三津石智巳

👦🏻👦🏻👧🏻 Father of 3 | 🗺️ Service Reliability Engineering Manager at Rakuten Travel | 📚 Avid Reader | 👍 Wagashi | 👍 Caffe Latte | 👍 Owarai

【感想】Database Internals


Database Internals輪読会があるというので、積ん読を読んでみた。なお、私の背景知識は下記の通り。

  • MongoDBとRedisを使ったアプリケーション開発の経験はそれなりにあり、内部構造も多少勉強したが、WierdTigerは結局よくわかっていない。
  • RDBMSの内部構造については素人。

https://www.linkedin.com/in/mitsuishitomomi/

Preface

"Knowing the history helps to understand differences and motivation better."

 

via Check out this quote from Database Internals - https://learning.oreilly.com/library/view/database-internals/9781492040330/preface01.html

歴史を学ぶのは大事だ。

"To collect material for this book, I studied over 15 books, more than 300 papers, countless blog posts, source code, and the documentation for several open source databases."

 

via Check out this quote from Database Internals - https://learning.oreilly.com/library/view/database-internals/9781492040330/preface01.html

エンジニアの鑑だ。

"The book is arranged into parts that discuss the subsystems and components responsible for storage (Part I) and distribution (Part II)."

 

via Check out this quote from Database Internals - https://learning.oreilly.com/library/view/database-internals/9781492040330/preface01.html

「24時間365日 サーバ/インフラを支える技術」を思い出した。

1. Introduction and Overview

"One way to look at this is that database management systems are applications built on top of storage engines"

 

via Check out this quote from Database Internals - https://learning.oreilly.com/library/view/database-internals/9781492040330/part01.html

DBMSはストレージエンジンの上に作られている。

"MongoDB allows switching between WiredTiger, In-Memory, and the (now-deprecated) MMAPv1 storage engines."

 

via Check out this quote from Database Internals - https://learning.oreilly.com/library/view/database-internals/9781492040330/part01.html

MMAPv1の何が問題だったのか分かっていない。当時MongoDB Universityでは、OSを上手に使っているのが良いんだと言うような説明だったと思う。

"These methods can be used only for a high-level comparison and can be as coarse as choosing between HBase and SQLite, so even a superficial understanding of how each database works and what’s inside it can help you land a more weighted conclusion."

 

via Check out this quote from Database Internals - https://learning.oreilly.com/library/view/database-internals/9781492040330/part01.html

開発者ならばThoughtWorks Technology Radarとかで説得しようとしてはいけないと読んだ。

"it’s usually much better to use a database that slowly saves the data than one that quickly loses it."

 

via Check out this quote from Database Internals - https://learning.oreilly.com/library/view/database-internals/9781492040330/part01.html

確かに。

"Does the database support the required queries?
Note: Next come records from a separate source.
Lemma init_output_total s : exists s', init_output s = Some s'.
Proof.
  rewrite init_output_unfold. apply grid_total.
  intros i j t Hi Hj. unfold set_C_work. dims_ok. eauto.
Qed.

Lemma compute_step_total k s :
  0 <= k < K_DIM -> exists s', compute_step k s = Some s'.
Proof.
  intros Hk. rewrite compute_step_unfold. apply grid_total.
  intros i j t Hi Hj.
  unfold mac_step, get_A_work, get_W_work, get_C_work, set_C_work.
  dims_ok. cbn [mbind option_bind]. dims_ok. eauto.
Qed.

(** Every prefix of the [compute] loop runs when its steps stay within
    the depth of the working buffers. *)
Lemma compute_prefix_total k0 s :
  k0 <= K_DIM -> exists s', for_range 0 k0 compute_step s = Some s'.
Proof.
  intros Hk0.
  destruct (for_range_runs (fun _ => True) 0 k0 compute_step s I)
    as (s' & Hs' & _).
  - intros k t Hk _. destruct (compute_step_total k t) as [t' Ht']; [lia|]. eauto.
  - eauto.
Qed.

Section KernelTotal.
Variables (activations weights_packed scales : list Z).
Variables (M K N : Z).
Hypothesis HM : 0 <= M <= M_DIM.
Hypothesis HK : 0 <= K <= K_DIM.
Hypothesis HN : 0 <= N <= N_DIM.
Hypothesis HNd : N mod PE_COLS = 0.
Hypothesis Hact : Z.of_nat (length activations) = M * K.
Hypothesis Hwgt : Z.of_nat (length weights_packed) = K * N / 2.
Hypothesis Hscl : Z.of_nat (length scales) = K * N / GROUP_SIZE.

(** [M] itself need not be a multiple of [PE_ROWS]: the engine works
    on the complete tile rows. *)
Lemma tiles_M : Z.quot M PE_ROWS * PE_ROWS <= M /\ 0 <= Z.quot M PE_ROWS <= 8.
Proof.
  unfold PE_ROWS, M_DIM in *. rewrite Z.quot_div_nonneg by lia.
  pose proof (Z.mul_div_le M 16 ltac:(lia)).
  pose proof (Z.div_pos M 16 ltac:(lia) ltac:(lia)).
  pose proof (Z.div_le_mono M 128 16 ltac:(lia) ltac:(lia)) as Hd.
  change (128 / 16) with 8 in Hd. lia.
Qed.

Lemma tiles_N : N = Z.quot N PE_COLS * PE_COLS /\ 0 <= Z.quot N PE_COLS <= 32.
Proof.
  unfold PE_COLS, N_DIM in *. rewrite Z.quot_div_nonneg by lia.
  pose proof (Z.div_mod N 16 ltac:(lia)). lia.
Qed.

Lemma tile_index idx :
  0 <= idx < 16 * K ->
  0 <= Z.quot idx K < 16 /\ 0 <= Z.rem idx K < K.
Proof.
  intros Hidx. assert (0 < K) by lia.
  destruct (quot_rem_index idx K) as (Q1 & Q2 & Q3); [lia..|].
  split; [|exact Q2]. split; [exact Q1|]. nia.
Qed.

Lemma load_act_step_total mt idx s :
  0 <= mt < Z.quot M PE_ROWS -> 0 <= idx < PE_ROWS * K ->
  exists s', load_act_step activations K mt idx s = Some s'.
Proof.
  intros Hmt Hidx. destruct tiles_M as [EM BM].
  unfold PE_ROWS, K_DIM in *.
  destruct (tile_index idx Hidx) as [Hi Hk].
  unfold load_act_step.
  destruct (zget_in_range activations
              ((mt * PE_ROWS + Z.quot idx K) * K + Z.rem idx K)) as [v ->].
  { unfold PE_ROWS. rewrite Hact.
    set (m := mt * 16 + Z.quot idx K). assert (Hm : 0 <= m < M) by (unfold m; lia).
    assert ((m + 1) * K <= M * K) by (apply Z.mul_le_mono_nonneg_r; lia).
    nia. }
  cbn [mbind option_bind]. unfold set_A_cache. dims_ok. eauto.
Qed.

Lemma load_wgt_step_total nt idx s :
  0 <= nt < Z.quot N PE_COLS -> 0 <= idx < PE_COLS * K ->
  exists s', load_wgt_step weights_packed scales K N nt idx s = Some s'.
Proof.
  intros Hnt Hidx. destruct tiles_N as [EN BN].
  unfold PE_COLS, K_DIM in *.
  destruct (tile_index idx Hidx) as [Hj Hk].
  unfold load_wgt_step, PE_COLS.
  set (j := Z.quot idx K) in *. set (k := Z.rem idx K) in *.
  destruct (weight_index_bounds K N k (nt * 16 + j))
    as (B1 & B2 & B3); [lia | lia | exact HNd |].
  rewrite !Z.quot_div_nonneg by (unfold GROUP_SIZE; lia).
  destruct (zget_in_range weights_packed ((k * N + (nt * 16 + j)) / 2))
    as [b ->].
  { split; [apply Z.div_pos; lia | lia]. }
  destruct (zget_in_range scales ((k * N + (nt * 16 + j)) / GROUP_SIZE))
    as [c ->].
  { split; [apply Z.div_pos; unfold GROUP_SIZE; lia | lia]. }
  cbn [mbind option_bind]. unfold set_W_cache. dims_ok. eauto.
Qed.

Lemma load_all_act_total s :
  exists s', load_all_act activations K (Z.quot M PE_ROWS) s = Some s'.
Proof.
  destruct (for_range_runs (fun _ => True) 0 (Z.quot M PE_ROWS)
    (fun m_tile => for_range 0 (PE_ROWS * K)
                     (load_act_step activations K m_tile)) s I)
    as (s' & Hs' & _).
  - intros mt t Hmt _.
    destruct (for_range_runs (fun _ => True) 0 (PE_ROWS * K)
                (load_act_step activations K mt) t I) as (t' & Ht' & _).
    + intros idx u Hidx _.
      destruct (load_act_step_total mt idx u Hmt Hidx) as [u' Hu']. eauto.
    + eauto.
  - exists s'. exact Hs'.
Qed.

Lemma load_all_wgt_total s :
  exists s',
    load_all_wgt weights_packed scales K N (Z.quot N PE_COLS) s = Some s'.
Proof.
  destruct (for_range_runs (fun _ => True) 0 (Z.quot N PE_COLS)
    (fun n_tile => for_range 0 (PE_COLS * K)
                     (load_wgt_step weights_packed scales K N n_tile)) s I)
    as (s' & Hs' & _).
  - intros nt t Hnt _.
    destruct (for_range_runs (fun _ => True) 0 (PE_COLS * K)
                (load_wgt_step weights_packed scales K N nt) t I)
      as (t' & Ht' & _).
    + intros idx u Hidx _.
      destruct (load_wgt_step_total nt idx u Hnt Hidx) as [u' Hu']. eauto.
    + eauto.
  - exists s'. exact Hs'.
Qed.

Lemma copy_step_total mt nt k s :
  0 <= mt < Z.quot M PE_ROWS -> 0 <= nt < Z.quot N PE_COLS -> 0 <= k < K ->
  exists s', copy_step mt nt k s = Some s'.
Proof.
  intros Hmt Hnt Hk. destruct tiles_M as [_ BM]. destruct tiles_N as [_ BN].
  destruct (for_range_runs (fun _ => True) 0 PE_ROWS
    (fun i s => v ← get_A_cache mt i k s; set_A_work i k v s) s I)
    as (s1 & H1 & _).
  { intros i t Hi _. unfold get_A_cache, set_A_work. dims_ok.
    cbn [mbind option_bind]. dims_ok. eauto. }
  destruct (for_range_runs (fun _ => True) 0 PE_COLS
    (fun j s => v ← get_W_cache nt j k s; set_W_work j k v s) s1 I)
    as (s2 & H2 & _).
  { intros j t Hj _. unfold get_W_cache, set_W_work. dims_ok.
    cbn [mbind option_bind]. dims_ok. eauto. }
  exists s2. unfold copy_step. rewrite H1. exact H2.
Qed.

Lemma write_step_total mt nt idx s :
  0 <= mt < Z.quot M PE_ROWS -> 0 <= nt < Z.quot N PE_COLS ->
  0 <= idx < PE_ROWS * PE_COLS ->
  Z.of_nat (length (result s)) = M * N ->
  exists s', write_step N mt nt idx s = Some s' /\
             Z.of_nat (length (result s')) = M * N.
Proof.
  intros Hmt Hnt Hidx Hlen.
  destruct tiles_M as [EM BM]. destruct tiles_N as [EN BN].
  unfold PE_ROWS, PE_COLS in *.
  destruct (quot_rem_index idx 16) as (Q1 & Q2 & Q3); [lia..|].
  unfold write_step, PE_ROWS, PE_COLS, get_C_work. dims_ok.
  cbn [mbind option_bind andb]. unfold set_result.
  set (m := mt * 16 + Z.quot idx 16). set (n := nt * 16 + Z.rem idx 16).
  assert (Hm : 0 <= m < M) by (unfold m; lia).
  assert (Hn : 0 <= n < N) by (unfold n; lia).
  assert (Hmn : 0 <= m * N + n < M * N).
  { split; [nia|]. assert ((m + 1) * N <= M * N) by (apply Z.mul_le_mono_nonneg_r; lia).
    lia. }
  rewrite zset_in_range by (rewrite Hlen; exact Hmn).
  cbn [mbind option_bind]. eexists. split; [reflexivity|].
  cbn [result]. rewrite length_insert. exact Hlen.
Qed.

Lemma compute_tile_total mt nt s :
  0 <= mt < Z.quot M PE_ROWS -> 0 <= nt < Z.quot N PE_COLS ->
  Z.of_nat (length (result s)) = M * N ->
  exists s', compute_tile K N mt nt s = Some s' /\
             Z.of_nat (length (result s')) = M * N.
Proof.
  intros Hmt Hnt Hlen.
  destruct (for_range_runs (fun _ => True) 0 K (copy_step mt nt) s I)
    as (s1 & H1 & _).
  { intros k t Hk _. destruct (copy_step_total mt nt k t) as [t' Ht']; eauto. }
  destruct (init_output_total s1) as [s2 H2].
  destruct (compute_prefix_total K s2) as [s3 H3]; [lia|].
  pose proof (copy_to_work_partial K mt nt s s1 H1) as (_ & _ & R1 & _).
  pose proof (init_output_partial s1 s2 H2) as [(_ & _ & _ & _ & R2 & _) _].
  pose proof (compute_partial K s2 s3) as HC.
  destruct (for_range_runs
    (fun st => Z.of_nat (length (result st)) = M * N)
    0 (PE_ROWS * PE_COLS) (write_step N mt nt) s3) as (s4 & H4 & L4).
  { pose proof (init_output_partial s1 s2 H2) as [_ Hz].
    destruct (HC Hz H3) as [(_ & _ & _ & _ & R3 & _) _]. congruence. }
  { intros idx t Hidx Ht. apply write_step_total; assumption. }
  exists s4. split; [|exact L4].
  unfold compute_tile.
  apply bind_Some. exists s1. split; [exact H1|].
  apply bind_Some. exists s2. split; [exact H2|].
  apply bind_Some. exists s3. split; [exact H3|]. exact H4.
Qed.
Is this database able to handle the amount of data we’re planning to store?

How many read and write operations can a single node handle?

How many nodes should the system have?

How do we expand the cluster given the expected growth rate?

What is the maintenance process?"

 

via Check out this quote from Database Internals - https://learning.oreilly.com/library/view/database-internals/9781492040330/part01.html

決して包括的とは言えないが基本的なチェックリストとして使えそう。

"It’d be great if we could use databases as black boxes and never have to take a look inside them, but the practice shows that sooner or later a bug, an outage, a performance regression, or some other problem pops up, and it’s better to be prepared for it."

 

via Check out this quote from Database Internals - https://learning.oreilly.com/library/view/database-internals/9781492040330/part01.html

同意。たまに意見がぶつかるのだが、私も人に聞くことも含めて必要があればどこまでも深く調べる必要がある派。深く調べる必要がない現場はラッキー。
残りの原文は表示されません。